**INSTRUCTIONS TO FOLLOW:**
Give back the entries exactly, ending with the "logging_info PostSent." line.

** Opening EXCERPTED DATA block **

(** The body of the [try] block of [send_post]. *)
Definition send_post_try (post : Post) (channel_id : string) : M unit :=
  type <~ post_item post "type" ;;
  logging_info (SendingPost type channel_id) ;;
  (if bool_decide (type = "image") then
     photo <~ post_item post "media" ;;
     api_call (EvSendPhoto channel_id photo (post_get post "caption" ""))
   else if bool_decide (type = "video") then
     video <~ post_item post "media" ;;
     api_call (EvSendVideo channel_id video (post_get post "caption" ""))
   else if bool_decide (type = "text") then
     text <~ post_item post "content" ;;
     api_call (EvSendMessage channel_id text)
   else ret tt) ;;
  logging_info PostSent.

(** [send_post], by recursion on the retries that are left: the Python code
    only tests [retries > 0] and passes [retries - 1] on. *)
Fixpoint send_post_rec (retries : nat) (post : Post) (channel_id : string)
    (delay : Z) : M unit :=
  try_except (send_post_try post channel_id) (λ e,
    match retries with
    | S retries' =>
        logging_error (ErrorRetrying e delay) ;;
        asyncio_sleep delay ;;
        send_post_rec retries' post channel_id (delay * 2)
    | O => logging_error (FailedAfterRetries e)
    end).

Definition send_post (post : Post) (channel_id : string) (retries delay : Z) : M unit :=
  send_post_rec (Z.to_nat retries) post channel_id delay.

(** The defaults [retries=3, delay=5]. *)
Definition send_post_default (post : Post) (channel_id : string) : M unit :=
  send_post post channel_id 3 5.

(** ** [get_random_posts] *)

Definition get_random_posts (file_path : string) (num_posts : Z)
    (post_type : string) : M (list Post) :=
  data <~ load_data file_path ;;
  available_posts <~ comprehension_if data (λ post,
    sent <~ tracker_get post_type ;; ret (bool_decide (post ∉ sent))) ;;
  available_posts <~
    (if Z.of_nat (length available_posts) <? num_posts then
       logging_info (NotEnoughAvailable post_type) ;;
       tracker_set post_type [] ;;
       ret data
     else ret available_posts) ;;
  selected_posts <~ random_sample available_posts
    (Z.min num_posts (Z.of_nat (length available_posts))) ;;
  sent <~ tracker_get post_type ;;
  tracker_set post_type (sent ++ selected_posts) ;;
  save_sent_data ;;
  ret selected_posts.

(** ** [schedule_post] and the posting loops *)

(** [enumerate(l)], counting from [i]. *)
Fixpoint enumerate_from {A} (i : Z) (l : list A) : list (Z * A) :=
  match l with
  | [] => []
  | x :: l' => (i, x) :: enumerate_from (i + 1) l'
  end.

(** The body of the [for idx, post in enumerate(posts)] loop. *)
Definition schedule_post_step (num_posts : Z) (entry : Z * Post) : M unit :=
  let '(idx, post) := entry in
  logging_info (SchedulingPost (idx + 1) num_posts) ;;
  asyncio_sleep (idx * 1800) ;;
  channel_id <~ get CHANNEL_ID ;;
  send_post_default post channel_id.

Definition schedule_post (post_type json_file : string) (num_posts : Z) : M unit :=
  logging_info (SchedulingPosts num_posts post_type) ;;
  posts <~ get_random_posts json_file num_posts post_type ;;
  intervals <~ get_time_intervals 8 20 num_posts ;;
  for_each (enumerate_from 0 posts) (schedule_post_step num_posts).

Definition schedule_forex_posts : M unit :=
  schedule_post "forex" "forex_data.json" 5.

Definition schedule_motivation_posts : M unit :=
  schedule_post "motivation" "motivation_data.json" 5.

Definition morning_post : M unit :=
  data <~ load_data "morning_data.json" ;;
  candidates <~ comprehension_if data (λ p,
    sent <~ tracker_get "morning" ;; ret (bool_decide (p ∉ sent))) ;;
  post <~ random_choice candidates ;;
  tracker_set "morning" [post] ;;
  channel_id <~ get CHANNEL_ID ;;
  send_post_default post channel_id ;;
  save_sent_data.

Definition weekend_post : M unit :=
  data <~ load_data "weekend_data.json" ;;
  candidates <~ comprehension_if data (λ p,
    sent <~ tracker_get "weekend" ;; ret (bool_decide (p ∉ sent))) ;;
  post <~ random_choice candidates ;;
  tracker_set "weekend" [post] ;;
  channel_id <~ get CHANNEL_ID ;;
  send_post_default post channel_id ;;
  save_sent_data.

(** [while True: body], its first [iterations] rounds.  The loop has no
    exit: [Ok] says that it is still running after that many rounds,
    [Raise] that an exception ended it. *)
Fixpoint while_true (iterations : nat) (body : M unit) : M unit :=
  match iterations with
  | O => ret tt
  | S n => body ;; while_true n body
  end.

Definition schedule_all_posts (iterations : nat) : M unit :=
  while_true iterations (
    logging_info StartingDailySchedule ;;
    schedule_forex_posts ;;
    schedule_motivation_posts ;;
    asyncio_sleep (24 * 3600)).

(** ** Observations on traces *)

(** The delays slept, in order. *)
Fixpoint sleeps (evs : list Event) : list Z :=
  match evs with
  | [] => []
  | EvSleep d :: evs' => d :: sleeps evs'
  | _ :: evs' => sleeps evs'
  end.

Definition is_request (ev : Event) : bool :=
  match ev with
  | EvSendPhoto _ _ _ | EvSendVideo _ _ _ | EvSendMessage _ _ => true
  | _ => false
  end.

(** The requests made to the Telegram client. *)
Fixpoint requests (evs : list Event) : list Event :=
  match evs with
  | [] => []
  | ev :: evs' => if is_request ev then ev :: requests evs' else requests evs'
  end.

(** The retries announced, with the delay of each. *)
Fixpoint retries_logged (evs : list Event) : list Z :=
  match evs with
  | [] => []
  | EvError (ErrorRetrying _ d) :: evs' => d :: retries_logged evs'
  | _ :: evs' => retries_logged evs'
  end.

(** The time spent asleep. *)
Definition slept (evs : list Event) : Z :=
  foldr (λ d acc, Z.max 0 d + acc) 0 (sleeps evs).

(** The delays of [r] retries that start at [d] and double each time. *)
Fixpoint backoff (r : nat) (d : Z) : list Z :=
  match r with
  | O => []
  | S r' => d :: backoff r' (d * 2)
  end.

(** What a dispatch may do to the world: it adds the events [evs] to the
    trace, one client call per request among them, and the time it slept;
    the files, the tracker, its persisted copy and the generator stay. *)
Record dispatched (w : World) (evs : list Event) (w' : World) : Prop := {
  dispatched_files : files w' = files w;
  dispatched_sent : already_sent_today w' = already_sent_today w;
  dispatched_persistence : persistence_file w' = persistence_file w;
  dispatched_channel : CHANNEL_ID w' = CHANNEL_ID w;
  dispatched_rng : rng w' = rng w;
  dispatched_rng_pos : rng_pos w' = rng_pos w;
  dispatched_api_ok : api_ok w' = api_ok w;
  dispatched_trace : trace w' = (trace w ++ evs)%list;
  dispatched_api_calls : api_calls w' = (api_calls w + length (requests evs))%nat;
  dispatched_clock : clock w' = clock w + slept evs
}.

** Closing EXCERPTED DATA block **

**FINISHED EXERCISE:**
(** The body of the [try] block of [send_post]. *)
Definition send_post_try (post : Post) (channel_id : string) : M unit :=
  type <~ post_item post "type" ;;
  logging_info (SendingPost type channel_id) ;;
  (if bool_decide (type = "image") then
     photo <~ post_item post "media" ;;
     api_call (EvSendPhoto channel_id photo (post_get post "caption" ""))
   else if bool_decide (type = "video") then
     video <~ post_item post "media" ;;
     api_call (EvSendVideo channel_id video (post_get post "caption" ""))
   else if bool_decide (type = "text") then
     text <~ post_item post "content" ;;
     api_call (EvSendMessage channel_id text)
   else ret tt) ;;
  logging_info PostSent.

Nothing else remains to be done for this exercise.